*** Dataset Section Begins ***

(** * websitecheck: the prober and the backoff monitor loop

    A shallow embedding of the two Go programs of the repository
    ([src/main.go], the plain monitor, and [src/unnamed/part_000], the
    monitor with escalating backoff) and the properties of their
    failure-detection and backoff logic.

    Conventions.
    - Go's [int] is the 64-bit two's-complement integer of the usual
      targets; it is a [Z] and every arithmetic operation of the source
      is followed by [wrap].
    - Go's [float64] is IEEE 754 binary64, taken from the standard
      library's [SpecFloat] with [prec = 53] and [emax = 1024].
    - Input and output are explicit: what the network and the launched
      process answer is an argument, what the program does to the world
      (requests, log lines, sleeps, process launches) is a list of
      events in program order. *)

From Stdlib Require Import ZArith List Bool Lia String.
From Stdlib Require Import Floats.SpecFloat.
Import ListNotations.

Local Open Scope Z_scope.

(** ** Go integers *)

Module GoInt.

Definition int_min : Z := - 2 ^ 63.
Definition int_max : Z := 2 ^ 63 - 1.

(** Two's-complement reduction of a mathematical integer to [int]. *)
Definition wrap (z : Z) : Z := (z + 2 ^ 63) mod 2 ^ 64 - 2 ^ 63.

*** Dataset Section Ends ***

● Exercise
Write out the full listing exactly as given.

● Worked solution
(** * websitecheck: the prober and the backoff monitor loop

    A shallow embedding of the two Go programs of the repository
    ([src/main.go], the plain monitor, and [src/unnamed/part_000], the
    monitor with escalating backoff) and the properties of their
    failure-detection and backoff logic.

    Conventions.
    - Go's [int] is the 64-bit two's-complement integer of the usual
      targets; it is a [Z] and every arithmetic operation of the source
      is followed by [wrap].
    - Go's [float64] is IEEE 754 binary64, taken from the standard
      library's [SpecFloat] with [prec = 53] and [emax = 1024].
    - Input and output are explicit: what the network and the launched
      process answer is an argument, what the program does to the world
      (requests, log lines, sleeps, process launches) is a list of
      events in program order. *)

From Stdlib Require Import ZArith List Bool Lia String.
From Stdlib Require Import Floats.SpecFloat.
Import ListNotations.

Local Open Scope Z_scope.

(** ** Go integers *)

Module GoInt.

Definition int_min : Z := - 2 ^ 63.
Definition int_max : Z := 2 ^ 63 - 1.

(** Two's-complement reduction of a mathematical integer to [int]. *)
Definition wrap (z : Z) : Z := (z + 2 ^ 63) mod 2 ^ 64 - 2 ^ 63.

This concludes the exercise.